L'écriture et l'enfance, c'est un petit peu comme un western spaghetti: Il y a les bons, qui écrivent des choses bien lisses avec des petits noeuds dans les cheveux. Il y a ensuite les brutes, qui, sous prétexte qu'ils s'adressent`aux plus jeunes d'entre nous, en profitent pour dire strictement n'importe quoi, du moment qu'il y a un lapin explosé de rire et trois couleurs d'un coup dans un même vers. Il y a également les truands, qui ont compris la recette, la dose d'infini, de lunes, de questionnements sur la vie et d'ombres mouvantes à mettre dans un texte pour qu'il soit considéré comme un "grand texte".

Et puis, comme dans "Il était une fois dans l'Ouest", il y a l'homme à l'hamonica. Celui-ci échappe à toute classification. Il se tient dans l'ombre et la lumière, les deux à la fois. Il n'est ni "bon", ni "brute", ni "truand", il est vivant, tout simplement.
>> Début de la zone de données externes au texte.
(** * arbok.bench: job generation and job running

    A shallow embedding of [src/arbok/bench.py]: the [Benchmark] class
    (job-script generation, queue submission, preprocessor selection,
    running one job against the tracking service) and the [cli] entry
    point with its JSON configuration and log files.

    The program is effectful throughout, so the embedding threads an
    explicit [World] (file system, the tracking client's global API key,
    the trace of outward calls) through an exception monad.  The
    collaborators the program calls into (the tracking service, the
    AutoML wrapper constructors, the queue command) are not part of the
    source at hand; they are an [Env] of oracles that may answer or fail.

    The [json] module is modelled down to the text it writes and reads,
    for the values a configuration and a log hold: [None], bools, ints,
    strs of characters up to U+00FF, lists and dicts.  Floats are outside
    the model. *)

From Stdlib Require Import ZArith String Ascii List Decimal DecimalString DecimalZ Lia.
From stdpp Require Import gmap strings list sorting.

#[local] Set Warnings "-clear-no-such-hyp,-register-all".

Local Open Scope string_scope.
Local Open Scope list_scope.
Local Open Scope Z_scope.

(** ** Python values that reach the program *)

(** [str(n)] for a Python int. *)
Definition str_of_Z (n : Z) : string := NilZero.string_of_int (Z.to_int n).

(** A task identifier is an int when it comes from a study's task list and
    a str when it comes from the command line. *)
Inductive pyid :=
  | IdInt (n : Z)
  | IdStr (s : string).

(** What an f-string field [{task_id}] renders. *)
Definition format_id (t : pyid) : string :=
  match t with
  | IdInt n => str_of_Z n
  | IdStr s => s
  end.

(** What an f-string field renders for a value that is [None] or a str. *)
Definition format_opt (o : option string) : string :=
  match o with
  | None => "None"
  | Some s => s
  end.

(** Python truthiness of a value that is [None] or a str. *)
Definition truthy (o : option string) : bool :=
  match o with
  | None => false
  | Some s => negb (String.eqb s "")
  end.

(** ** Exceptions *)

Inductive exn :=
  | ValueError (msg : string)
  | ClickException (msg : string)
  | KeyError (key : string)
  | TypeError
  | JSONDecodeError
  | FileNotFoundError (path : string)
  | IsADirectoryError (path : string)
  | NotADirectoryError (path : string)
  | AttributeError
  | OSError
  | CollaboratorError.

Inductive outcome (A : Type) :=
  | Ok (a : A)
  | Raise (e : exn).
Arguments Ok {A} a.
Arguments Raise {A} e.

(** ** Paths *)

(** A path is the text the program passes to the operating system, taken
    relative to the working directory; [.] and [..] components and
    repeated separators are not interpreted. *)

Fixpoint has_char (x : ascii) (s : string) : bool :=
  match s with
  | EmptyString => false
  | String c r => Ascii.eqb c x || has_char x r
  end.

Module Path.

(** The text before the last ["/"] of a path, [None] when the path has
    no ["/"] (an entry of the working directory). *)
Fixpoint dirname (p : string) : option string :=
  match p with
  | EmptyString => None
  | String c r =>
      match dirname r with
      | Some d => Some (String c d)
      | None => if Ascii.eqb c "/" then Some EmptyString else None
      end
  end.

Definition has_slash (p : string) : bool := has_char "/" p.

Fixpoint ends_with_slash (p : string) : bool :=
  match p with
  | EmptyString => false
  | String c EmptyString => Ascii.eqb c "/"
  | String _ r => ends_with_slash r
  end.

Definition is_abs (p : string) : bool :=
  match p with
  | String c _ => Ascii.eqb c "/"
  | EmptyString => false
  end.

(** [os.path.join a b] *)
Definition join (a b : string) : string :=
  if is_abs b then b
  else if String.eqb a "" || ends_with_slash a then a +:+ b
  else a +:+ "/" +:+ b.

(** [strip_prefix pre s = Some r] when [s = pre ++ r]. *)
Fixpoint strip_prefix (pre s : string) : option string :=
  match pre, s with
  | EmptyString, _ => Some s
  | String a pre', String b s' =>
      if Ascii.eqb a b then strip_prefix pre' s' else None
  | String _ _, EmptyString => None
  end.

(** A directory named with a trailing ["/"] is the directory itself. *)
Definition strip_slash (d : string) : string :=
  if ends_with_slash d then default d (dirname d) else d.

(** The proper prefixes of a path that end just before a ["/"]. *)
Fixpoint parents (p : string) : list string :=
  match p with
  | EmptyString => []
  | String c r =>
      (if Ascii.eqb c "/" then [EmptyString] else []) ++ map (String c) (parents r)
  end.

(** Every directory [os.makedirs p] has to make sure of: the directories
    above [p], and [p]. *)
Definition ancestors (p : string) : list string :=
  List.filter (λ a, negb (String.eqb a ""))
    (parents (strip_slash p) ++ [strip_slash p]).

End Path.

(** ** The world the program acts on *)

(** Handles of the tracking service's objects. *)
Record task := Task { task_handle : nat }.
Record dataset := Dataset { dataset_handle : nat }.
Record run := Run { run_handle : nat }.

(** Modelled from the spec: the classes [ConditionalImputer] (of this
    package) and [OneHotEncoder] (of sklearn) are not in the source at
    hand.  A stage of a preprocessing pipeline is the constructor call,
    with the arguments [get_preprocessor] passes. *)
Inductive stage :=
  | ConditionalImputer (categorical_features : list bool)
                       (strategy strategy_nominal : string)
  | OneHotEncoder (categorical_features : list bool)
                  (handle_unknown : string) (sparse : bool).

Definition pipeline := list stage.

(** Outward calls, in the order the program makes them. *)
Inductive event :=
  | EvSetApikey (key : string)          (* openml.config.apikey = key *)
  | EvGetTask (t : pyid)                (* openml.tasks.get_task *)
  | EvGetDataset (t : task)             (* task.get_dataset *)
  | EvGetData (d : dataset)             (* dataset.get_data *)
  | EvRunModel (t : task)               (* openml.runs.run_model_on_task *)
  | EvPublish (r : run)                 (* run.publish *)
  | EvPrint (line : string)             (* print *)
  | EvSubprocess (argv : list string)   (* subprocess.call *)
  | EvOpenWrite (path : string)         (* open(path, "w") *)
  | EvStderr (line : string).           (* a line on standard error *)

(** The calls that go to the tracking service over the network. *)
Definition is_service_call (e : event) : bool :=
  match e with
  | EvGetTask _ | EvGetDataset _ | EvGetData _ | EvRunModel _ | EvPublish _ => true
  | EvSetApikey _ | EvPrint _ | EvSubprocess _ | EvOpenWrite _ | EvStderr _ => false
  end.

Definition service_calls (tr : list event) : list event :=
  List.filter is_service_call tr.

Record World := mkWorld {
  w_dirs : gset string;          (* directories that exist *)
  w_files : gmap string string;  (* regular files and their text *)
  w_apikey : string;             (* openml.config.apikey *)
  w_trace : list event;          (* outward calls made so far, oldest first *)
}.

Definition set_files (f : gmap string string → gmap string string) (w : World) : World :=
  mkWorld (w_dirs w) (f (w_files w)) (w_apikey w) (w_trace w).
Definition set_dirs (f : gset string → gset string) (w : World) : World :=
  mkWorld (f (w_dirs w)) (w_files w) (w_apikey w) (w_trace w).
Definition set_apikey (k : string) (w : World) : World :=
  mkWorld (w_dirs w) (w_files w) k (w_trace w).
Definition log_event (e : event) (w : World) : World :=
  mkWorld (w_dirs w) (w_files w) (w_apikey w) (w_trace w ++ [e])%list.

(** ** The effect monad: state and exceptions *)

Definition M (A : Type) : Type := World → outcome A * World.

Global Instance M_ret : MRet M := λ A a w, (Ok a, w).
Global Instance M_bind : MBind M := λ A B k m w,
  match m w with
  | (Ok a, w') => k a w'
  | (Raise e, w') => (Raise e, w')
  end.
Definition raise {A} (e : exn) : M A := λ w, (Raise e, w).
Definition modify (f : World → World) : M unit := λ w, (Ok tt, f w).

(** [for x in xs: body x] *)
Fixpoint for_each {A} (xs : list A) (body : A → M unit) : M unit :=
  match xs with
  | [] => mret tt
  | x :: xs' => body x;; for_each xs' body
  end.

(** [[x for x in xs if cond x]] *)
Fixpoint filter_m {A} (cond : A → M bool) (xs : list A) : M (list A) :=
  match xs with
  | [] => mret []
  | x :: xs' =>
      keep ← cond x;
      rest ← filter_m cond xs';
      mret (if keep : bool then x :: rest else rest)
  end.

(** ** File-system primitives ([os], [open]) *)

Module Os.

(** [d] names a directory; the empty name is the root. *)
Definition is_dir (w : World) (d : string) : bool :=
  String.eqb d "" || bool_decide (d ∈ w_dirs w).

Definition is_file (w : World) (p : string) : bool :=
  bool_decide (is_Some (w_files w !! p)).

(** The directory a path lies in exists. *)
Definition parent_exists (w : World) (p : string) : bool :=
  match Path.dirname p with
  | None => true
  | Some d => is_dir w d
  end.

(** [os.path.exists] *)
Definition exists_ (p : string) : M bool :=
  λ w, (Ok (negb (String.eqb p "") && (is_dir w (Path.strip_slash p) || is_file w p)), w).

(** [os.path.isfile] *)
Definition isfile (p : string) : M bool :=
  λ w, (Ok (is_file w p), w).

(** [os.makedirs]: creates the directory and the missing ones above it. *)
Definition makedirs (p : string) : M unit :=
  λ w,
    if String.eqb p "" then (Raise (FileNotFoundError p), w)
    else if is_dir w (Path.strip_slash p) then (Raise OSError, w)
    else match List.find (is_file w) (Path.ancestors p) with
         | Some a => (Raise (NotADirectoryError a), w)
         | None => (Ok tt, set_dirs (λ ds, ds ∪ list_to_set (Path.ancestors p)) w)
         end.

(** The conditions under which [open(p, "w")] succeeds. *)
Definition can_open_w (w : World) (p : string) : bool :=
  negb (String.eqb p "")
  && negb (is_dir w (Path.strip_slash p))
  && parent_exists w p.

(** [open(p, "w")] and [open(p, "w+")]: creates or truncates the file. *)
Definition open_w (p : string) : M unit :=
  λ w,
    if String.eqb p "" then (Raise (FileNotFoundError p), w)
    else if is_dir w (Path.strip_slash p) then (Raise (IsADirectoryError p), w)
    else if negb (parent_exists w p) then (Raise (FileNotFoundError p), w)
    else (Ok tt, log_event (EvOpenWrite p) (set_files (insert p "") w)).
Il n'écrit pas "pour l'enfance", mais "avec l'enfance". L'homme a l'harmonica s'appelle aujourd'hui et dans cette chronique François Vigneault.

Les enfants de François Vigneault sont un peu des enfants carnivores avec des rêves à coulisse, dans lequel on peut se coincer l'indice Dow-Jones, mais ce sont aussi des enfants tendres, prodigues en petites perles futées et visionnaires

Pour les souriceaux et souricettes à moteur huit cylindres en V au moins, cet auteur nous demande donc :

"Où vont les chevaux des manèges ? ".


C"est vrai ça : où vont-ils ? Où vont les étages des coeurs ? Où vont les saisons que l'on coupe comme des cheveux ? Où va l'amour que l'on pose sur les manèges pour le faire tourner ?
Petites gouttes pour grands récipients, ces questions font des bruitsde pas dans les casseroles.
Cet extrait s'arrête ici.